Devo ter chegado em casa mais branca que o normal naquele dia. Meu pai levantou os olhos do jornal que tinha aberto sobre a mesa e logo me perguntou o que havia. Contei. Ele sorriu e disse: “bobagem!”, do jeito de sempre, mas desta vez pousou a mão grande em minha cabeça, e isto foi o bastante para que o diabo se escafedesse. Sentei-me leve e refeita na cadeira ao lado, e dei de cara com a notícia: Guevara morto. Caído na selva boliviana. Belo. Morto e belo. Morto e belo. Morto. Nunca mais. Já não seria possível que o encontrasse por acaso na rua, nem que me olhasse, nem que seus olhos me contassem o que sabiam. Eram olhos baços de morto.
Morto.
Impossível comer naquele dia.

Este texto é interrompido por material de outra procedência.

(** [HashMap::insert] drops the session it replaces. *)
Definition insert_session p (snapshot_id : list Z) (session : HelperSession E) : WindowsVssProvider E :=
  let e := match sessions p !! snapshot_id with Some old => drop_session (env p) old | None => env p end in
  mkProvider (<[snapshot_id := session]> (sessions p)) (next_pipe_id p) e (failed_deletions p).

Definition finish_create_snapshot p (pending : PendingSpawn) (pipe : Pipe) (event : HelperEvent)
  : result SnapshotHandle VssError * WindowsVssProvider E :=
  let abandoned := with_env p (close_handles (close_pipe (env p) pipe) pending) in
  match event with
  | Ready snapshot_id snapshot_device_object =>
      (Ok (mkSnapshotHandle snapshot_id (default [] snapshot_device_object)),
       insert_session p snapshot_id (mkHelperSession pipe pending))
  | HelperFailed stage hresult message =>
      (Err (CreateFailed (Some hresult) (failure_text stage hresult message)), abandoned)
  | HelperReleased | Pong =>
      (Err (CreateFailed None (str "unexpected event from helper before Ready")), abandoned)
  end.

(** The volume identity is not used. *)
Definition windows_create_snapshot p (volume : VolumeIdentity) (requested_root : list Z)
  : result SnapshotHandle VssError * WindowsVssProvider E :=
  match decode_utf16le requested_root with
  | None => (Err (InvalidVolume (str "requested_root is not valid UTF-16LE")), p)
  | Some volume_path =>
      let pipe_name := pipe_name_of (next_pipe_id p) in
      let p := mkProvider (sessions p) (next_pipe_id p +w 1) (env p) (failed_deletions p) in
      let (pipe, e) := create_control_pipe (env p) pipe_name in
      match pipe with
      | Err err => (Err (CreateFailed None (str "failed to create control pipe: " ++ err)), with_env p e)
      | Ok pipe =>
          let (pending, e) := spawn_helper e pipe_name volume_path in
          match pending with
          | Err err => (Err (CreateFailed None (str "failed to spawn uffs-vss-requestor: " ++ err)), with_env p e)
          | Ok pending =>
              let (event, e) := wait_for_helper_ready e pipe in
              match event with
              | Err err => (Err err, with_env p (close_handles e pending))
              | Ok event => finish_create_snapshot (with_env p e) pending pipe event
              end
          end
      end
  end.

(** The conversation of [delete_snapshot] with the helper. *)
Definition release_helper (e : E) (pipe : Pipe) : result unit VssError * E :=
  match command_to_string ReleaseCommand with
  | Err err => (Err (DeleteFailed (str "failed to encode Release: " ++ err)), e)
  | Ok line =>
      let (written, e) := write_line e pipe line in
      match written with
      | Err err => (Err (DeleteFailed (str "failed to send Release: " ++ err)), e)
      | Ok _ =>
          let (event, e) := read_helper_event e pipe in
          (match event with
           | Err err => Err (DeleteFailed (str "failed to read helper response: " ++ err))
           | Ok (Some HelperReleased) | Ok None => Ok tt
           | Ok (Some (HelperFailed stage hresult message)) => Err (DeleteFailed (failure_text stage hresult message))
           | Ok (Some (Ready _ _)) | Ok (Some Pong) => Err (DeleteFailed (str "unexpected event from helper after Release"))
           end, e)
      end
  end.

Definition no_session : VssError := DeleteFailed (str "no live session for this snapshot").

(** The session leaves the map first and is dropped whatever the helper answers. *)
Definition windows_delete_snapshot p (snapshot_id : list Z) : result unit VssError * WindowsVssProvider E :=
  match sessions p !! snapshot_id with
  | None => (Err no_session, mkProvider (sessions p) (next_pipe_id p) (env p) ({[ snapshot_id ]} ∪ failed_deletions p))
  | Some session =>
      let (deleted, e) := release_helper (env p) (session_pipe session) in
      (deleted,
       mkProvider (delete snapshot_id (sessions p)) (next_pipe_id p) (drop_session e session)
         (match deleted with Ok _ => failed_deletions p | Err _ => {[ snapshot_id ]} ∪ failed_deletions p end))
  end.

Definition windows_list_existing_snapshots p : result (list (list Z)) VssError * WindowsVssProvider E := (Ok [], p).

(** [ping_lease]: the session is put back whatever the helper answers. *)
Definition send_ping_and_await_pong (e : E) (pipe : Pipe) : result unit (list Z) * E :=
  match command_to_string Ping with
  | Err err => (Err (str "failed to encode Ping: " ++ err), e)
  | Ok line =>
      let (written, e) := write_line e pipe line in
      match written with
      | Err err => (Err (str "failed to send Ping: " ++ err), e)
      | Ok _ =>
          let (event, e) := read_helper_event e pipe in
          (match event with
           | Err err => Err (str "failed to read helper response: " ++ err)
           | Ok (Some Pong) => Ok tt
           | Ok (Some (HelperFailed stage hresult message)) => Err (failure_text stage hresult message)
           | Ok (Some (Ready _ _)) | Ok (Some HelperReleased) => Err (str "unexpected event from helper after Ping")
           | Ok None => Err (str "helper closed the control pipe before replying to Ping")
           end, e)
      end
  end.

Definition ping_lease p (snapshot_id : list Z) : result unit (list Z) * WindowsVssProvider E :=
  match sessions p !! snapshot_id with
  | None => (Err (str "no live session for this snapshot"), p)
  | Some session =>
      let (answer, e) := send_ping_and_await_pong (env p) (session_pipe session) in
      (answer, mkProvider (<[snapshot_id := session]> (delete snapshot_id (sessions p))) (next_pipe_id p) e (failed_deletions p))
  end.

#[export] Instance windows_provider : VssProvider (WindowsVssProvider E) := {
  create_snapshot := windows_create_snapshot;
  delete_snapshot := windows_delete_snapshot;
  list_existing_snapshots := windows_list_existing_snapshots
}.
End provider.

(** * The laws *)

(** A helper that is ready reports the identifier of its own snapshot, a GUID that no helper
    has reported; nothing else gives identifiers back. *)
Class HelperLaws (E : Type) `{!Helpers E} := {
  reported : E -> gset (list Z);
  create_control_pipe_law e name : reported e ⊆ reported (create_control_pipe e name).2;
  spawn_helper_law e name volume : reported e ⊆ reported (spawn_helper e name volume).2;
  connect_pipe_law e pipe : reported e ⊆ reported (connect_pipe e pipe).2;
  try_clone_law e pipe : reported e ⊆ reported (try_clone e pipe).2;
  write_line_law e pipe line : reported e ⊆ reported (write_line e pipe line).2;
  read_helper_event_law e pipe :
    reported e ⊆ reported (read_helper_event e pipe).2 /\
    forall id device, (read_helper_event e pipe).1 = Ok (Some (Ready id device)) ->
      (id ∉ reported e) /\ id ∈ reported (read_helper_event e pipe).2;
  close_pipe_law e pipe : reported e ⊆ reported (close_pipe e pipe);
  close_handles_law e pending : reported e ⊆ reported (close_handles e pending)
}.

Olhava para a comida em meu prato e o que via era o rosto do morto, o que morreu sem eu saber quem foi, o que eternamente vagaria entre céu e inferno sem que nem lá nem cá o reconhecessem. Era certo? Meu pai tinha que me contar, bastava que dissesse uma só palavra! Voltei-me de súbito para ele e ia lhe suplicar: uma só palavra. Não supliquei. Não pude. Meu pai não tocava na comida. Olhava-me intensamente, a cabeça um pouco inclinada para um lado, como se lhe pesasse demais o que pensava. E o olhar, o olhar era um tanto o que tinha quando me via comendo cerejas ao marasquino, um tanto era outra coisa... tristeza funda?...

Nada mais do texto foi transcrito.